A zombie mortgage is an old home loan that was never officially settled or forgiven. You may believe it's been long since settled until it resurfaces years later. The debt could bring with it a whole host of problems, ranging from initial confusion to the loss of your home. Here's what you need to know about zombie mortgages and what to do if you're faced with one.
What Is a Zombie Mortgage?
A zombie mortgage is a debt, often a second mortgage, that the borrower believed was forgiven but comes back to life years later. This can happen when a lender charges off the loan and sells it to a collection agency. You might assume it was taken care of through bankruptcy or a loan modification, or rolled into your first mortgage. In many cases, you don't even realize the second mortgage is still active—until a debt collector contacts you, claiming you owe the balance, plus interest and penalties.

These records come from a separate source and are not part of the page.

Lemma location_block_is_freed_once_witness :
  In (42, Some 4096)
     (along allocation
        (trace_of (run (kernel_of (healthy "Port_#0003.Hub_#0001"))
                       (USBPcapGetTargetDevicePort 77) tt)))
  /\ along freed
       (trace_of (run (kernel_of (healthy "Port_#0003.Hub_#0001"))
                      (USBPcapGetTargetDevicePort 77) tt))
     = [Some 4096]
  /\ exists buffer status,
       hd_error (along property_query
                   (trace_of (run (kernel_of (healthy "Port_#0003.Hub_#0001"))
                                  (USBPcapGetTargetDevicePort 77) tt)))
       = Some (0, buffer, status)
       /\ status = STATUS_BUFFER_TOO_SMALL
       /\ nth_error
            (map (fun q => fst (fst q))
                 (along property_query
                    (trace_of (run (kernel_of (healthy "Port_#0003.Hub_#0001"))
                                   (USBPcapGetTargetDevicePort 77) tt)))) 1
          = Some 42.
Proof.
  assert (Hin : In (42, Some 4096)
                   (along allocation
                      (trace_of (run (kernel_of (healthy "Port_#0003.Hub_#0001"))
                                     (USBPcapGetTargetDevicePort 77) tt))))
    by (left; reflexivity).
  split; [exact Hin |]. split; [reflexivity |].
  apply (proj1 (proj2 (location_block_is_freed_once unit
                         (kernel_of (healthy "Port_#0003.Hub_#0001")) tt 77))
               42 (Some 4096) Hin).
Defined.



Lemma no_hash_leaves_the_block_witness :
  along property_buffer
    (trace_of (run (kernel_of (healthy "NoHashHere"))
                   (USBPcapGetTargetDevicePort 77) tt))
  = [(L "NoHashHere" ++ [L_NUL], 22)]
  /\ Forall (fun c => c <> L_hash) (L "NoHashHere" ++ [L_NUL])
  /\ Z.of_nat (List.length (L "NoHashHere" ++ [L_NUL])) <= 22
  /\ outcome_of (run (kernel_of (healthy "NoHashHere"))
                     (USBPcapGetTargetDevicePort 77) tt)
     = Crashed.
Proof.
  assert (Hcells : Forall (fun c => c <> L_hash) (L "NoHashHere" ++ [L_NUL]))
    by (repeat constructor; discriminate).
  assert (Hlen : Z.of_nat (List.length (L "NoHashHere" ++ [L_NUL])) <= 22)
    by (vm_compute; discriminate).
  do 3 (split; [first [assumption | reflexivity] |]).
  apply (no_hash_leaves_the_block unit (kernel_of (healthy "NoHashHere"))
           tt 77 (L "NoHashHere" ++ [L_NUL]) 22 eq_refl Hcells Hlen).
Defined.

(** When the bound is reached before any [#], the loop stops on the cell
    at the bound. *)
Lemma blank_until_hash_bound (pre done post : Block) c fuel length :
  Forall (fun c => c <> L_hash) pre ->
  Z.of_nat (List.length done + List.length pre) = length ->
  (List.length pre <= fuel)%nat ->
  blank_until_hash fuel (Some (done ++ pre ++ c :: post))
                   (Z.of_nat (List.length done)) length
  = Some (Some (done ++ repeat L_space (List.length pre) ++ c :: post),
          Z.of_nat (List.length done + List.length pre)).
Proof.
  revert done fuel.
  induction pre as [|p pre IH]; intros done fuel Hpre Hlen Hfuel.
  - cbn [app repeat List.length]. rewrite Nat.add_0_r.
    assert (Hge : (Z.of_nat (List.length done) <? length) = false)
      by (apply Z.ltb_ge; cbn [List.length] in Hlen; lia).
    destruct fuel; cbn [blank_until_hash]; rewrite load_middle, Hge,
      andb_false_r; reflexivity.
  - apply Forall_cons_iff in Hpre. destruct Hpre as [Hp Hpre'].
    destruct fuel as [|fuel]; [cbn [List.length] in Hfuel; lia|].
    cbn [blank_until_hash app]. rewrite load_middle.
    apply Z.eqb_neq in Hp. rewrite Hp.
    assert (Hlt : (Z.of_nat (List.length done) <? length) = true)
      by (apply Z.ltb_lt; cbn [List.length] in Hlen; lia).
    rewrite Hlt. cbn [negb andb]. rewrite store_middle.
    replace (Z.of_nat (List.length done) + 1)
      with (Z.of_nat (List.length (done ++ [L_space]))) by lengths.
    replace (done ++ L_space :: pre ++ c :: post)
      with ((done ++ [L_space]) ++ pre ++ c :: post)
      by (rewrite <- app_assoc; reflexivity).
    rewrite IH; trivial.
    + rewrite <- app_assoc. cbn [app repeat List.length].
      rewrite length_app. cbn [List.length]. do 3 f_equal. lia.
    + cbn [List.length] in Hlen. rewrite length_app. cbn [List.length]. lia.
    + cbn [List.length] in Hfuel. lia.
Qed.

If a debt collector contacts you with a valid and enforceable notice of debt, you may need to pay it or risk foreclosure. Collectors typically have six years—or longer in some states—from your official date of default to pursue payment on the debt. But as we'll see below, your course of action may depend on the validity of the claim and your state's laws.
Learn more: What Is Zombie Debt?
How Does a Zombie Mortgage Work?
With zombie mortgages, homeowners understandably don't believe they owe on a property they no longer live in or believe they own. For example, they may have gone through a foreclosure, moved out, or given up their home believing everything was settled. But in some instances, the foreclosure may have never been completed, and they remained the legal owner, unbeknownst to them. That's why it can be confusing to suddenly hear they still owe money on a property.

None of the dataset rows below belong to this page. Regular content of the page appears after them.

(** The order of [str] values: code point by code point. *)
Definition str_le (a b : string) : Prop := String.leb a b = true.

#[global] Instance str_le_dec a b : Decision (str_le a b).
Proof. unfold str_le. apply _. Defined.

(** [sorted(l)] for a list of [str]. *)
Definition sorted (l : list string) : list string := merge_sort str_le l.

Definition as_str (v : value) : option string :=
  match v with VStr s => Some s | _ => None end.

(** [",".join(sorted(list(tags)))]: [None] when it raises [TypeError], which
    it does as soon as an element is not a [str]. *)
Definition join_sorted (tags : list value) : option string :=
  strs ← mapM as_str tags; Some (join "," (sorted strs)).

(** The metadata dict built in the loop body of [add_documents]. *)
Definition prepare_metadata (doc : gmap string value) (text_key id_key : string)
  : exn + gmap string value :=
  let metadata :=
    filter (λ kv : string * value,
              kv.1 ≠ text_key ∧ kv.1 ≠ id_key ∧ is_scalar kv.2 = true) doc in
  match doc !! "tags" with
  | Some (VList tags) | Some (VSet tags) =>
    match join_sorted tags with
    | Some s => inr (<["tags" := VStr s]> metadata)
    | None => inl (TypeError "sequence item: expected str instance")
    end
  | _ => inr metadata
  end.

Section Manager.

(** The embedding model and the vector backend.
    - [vector]: an embedding; [collection]: the state of the collection;
    - [py_str]: [str(doc_id)];
    - [encode]: [embedding_model.encode(texts).tolist()], [None] when it
      raises;
    - [upsert]: [collection.upsert(ids, embeddings, documents, metadatas)],
      the collection afterwards and whether the call returned;
    - [query]: [collection.query(query_embeddings, n_results, where,
      include)], [None] when it raises. *)
Variable vector : Type.
Variable collection : Type.
Variable py_str : value -> string.
Variable encode : list value -> option (list vector).
Variable upsert :
  collection -> list string -> list vector -> list value ->
  list (gmap string value) -> collection * bool.

(** The dict [collection.query] returns; a field is [None] when the key is
    missing. A distance is the bit pattern of a float. *)
Record query_result := mk_query_result {
  res_ids : option (list (list string));
  res_distances : option (list (list Z));
  res_metadatas : option (list (list (gmap string value)));
  res_documents : option (list (list string))
}.

Variable query :
  collection -> list vector -> Z -> option (gmap string value) ->
  option query_result.

(** The calls made to the embedding model and to the backend, in order. *)
Inductive call :=
| CallEncode (texts : list value)
| CallUpsert (ids : list string) (embeddings : list vector)
    (documents : list value) (metadatas : list (gmap string value))
| CallQuery (query_embeddings : list vector) (n_results : Z)
    (where_ : option (gmap string value)).

(** The [for doc in documents] loop of [add_documents]; [ids],
    [texts_to_embed] and [metadatas] are the lists it appends to. *)
Fixpoint collect (documents : list (gmap string value)) (text_key id_key : string)
    (ids : list string) (texts_to_embed : list value)
    (metadatas : list (gmap string value))
  : exn + (list string * list value * list (gmap string value)) :=
  match documents with
  | [] => inr (ids, texts_to_embed, metadatas)
  | doc :: documents' =>
    let doc_id := default VNone (doc !! id_key) in
    let text := default VNone (doc !! text_key) in
    if negb (truthy doc_id) || negb (truthy text)
    then collect documents' text_key id_key ids texts_to_embed metadatas
    else
      match prepare_metadata doc text_key id_key with
      | inl e => inl e
      | inr metadata =>
        collect documents' text_key id_key
          (ids ++ [py_str doc_id]) (texts_to_embed ++ [text])
          (metadatas ++ [metadata])
      end
  end.

(** [add_documents]: the calls made, the collection afterwards, and the
    exception raised, if any. *)
Definition add_documents (coll : collection) (documents : list (gmap string value))
    (text_key id_key : string) : list call * collection * option exn :=
  match documents with
  | [] => ([], coll, None)
  | _ =>
    match collect documents text_key id_key [] [] [] with
    | inl e => ([], coll, Some e)
    | inr (ids, texts_to_embed, metadatas) =>
      match ids with
      | [] => ([], coll, None)
      | _ =>
        match encode texts_to_embed with
        | None =>
          ([CallEncode texts_to_embed], coll,
           Some (RetrievalError "Failed to add documents to vector store"))
        | Some embeddings =>
          let calls :=
            [CallEncode texts_to_embed;
             CallUpsert ids embeddings texts_to_embed metadatas] in
          match upsert coll ids embeddings texts_to_embed metadatas with
          | (coll', true) => (calls, coll', None)
          | (coll', false) =>
            (calls, coll',
             Some (RetrievalError "Failed to add documents to vector store"))
          end
        end
      end
    end
  end.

A zombie mortgage often follows this series of events.
- Foreclosure is initiated. If you previously missed mortgage payments, your lender may have initiated foreclosure proceedings. But instead of finishing the foreclosure and taking back the home, they just let it sit. It might not have been financially worthwhile if the home's value was too low to justify the lender's costs of foreclosing.

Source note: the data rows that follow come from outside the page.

(** * manuals-cli: API client and output renderer

    A shallow embedding of [internal/client/client.go],
    [internal/output/output.go] and the command bodies under
    [cmd/manuals/cmd], together with the parts of the Go runtime and
    standard library they call (string slicing, [fmt] verbs, [net/url]
    query encoding, [encoding/json] stream decoding, [text/tabwriter]).

    Conventions.
    - A Go [string] is a sequence of bytes: [string] of 8-bit [ascii].
    - Go [int] and [int64] are [Z]; where the source can leave the 64-bit
      range the wrap-around is written out with [wrap64].
    - A run-time panic is the [Panic] constructor of [outcome].
    - Errors ([error] values) are carried as their message text. *)

From Stdlib Require Import ZArith List String Ascii Bool Lia Arith.
From Stdlib Require Import DecimalString.
Import ListNotations.

Local Open Scope string_scope.
Local Open Scope Z_scope.

(* ================================================================== *)
(** * Go runtime: panics, strings, slices, integers                    *)
(* ================================================================== *)

Module Go.

(** The result of evaluating a Go expression that may panic. *)
Inductive outcome (A : Type) : Type :=
| Done (a : A)
| Panic.
Arguments Done {A} a.
Arguments Panic {A}.

Definition bind {A B : Type} (x : outcome A) (f : A -> outcome B) : outcome B :=
  match x with
  | Done a => f a
  | Panic => Panic
  end.

(** A Go result pair [(value, error)]: the value, or the message of the
    error. *)
Inductive result (A : Type) : Type :=
| Ok (a : A)
| Err (msg : string).
Arguments Ok {A} a.
Arguments Err {A} msg.

(** [len(s)] *)
Definition len (s : string) : Z := Z.of_nat (String.length s).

- The homeowner still legally owns the property. Many homeowners move out after receiving a foreclosure process notification. But sometimes your lender pauses or drops the foreclosure without notifying you. Since the title never changes hands, it remains in your name, often without your knowledge. That means you could still be legally responsible for the property.
- The debt is sold or revived. At some point, often years later, the original lender sells the debt to a debt collector or collection agency.
- The debt collector contacts the homeowner. After years of no activity on a home loan—often a second mortgage—a debt collector unexpectedly contacts you pursuing debt repayment or threatening foreclosure. Why now? In many cases, the home has gone up in value, or the first mortgage has already been paid off. In the latter case, the lien is released, and the second mortgage typically moves into first lien position. That means the second lender could now foreclose to recover the debt, and if no other liens remain, potentially take ownership of the property.
- Legal action or threats begin. If you don't repay the debt or fail to follow an agreed-upon payment plan, you may face a lawsuit or renewed foreclosure efforts.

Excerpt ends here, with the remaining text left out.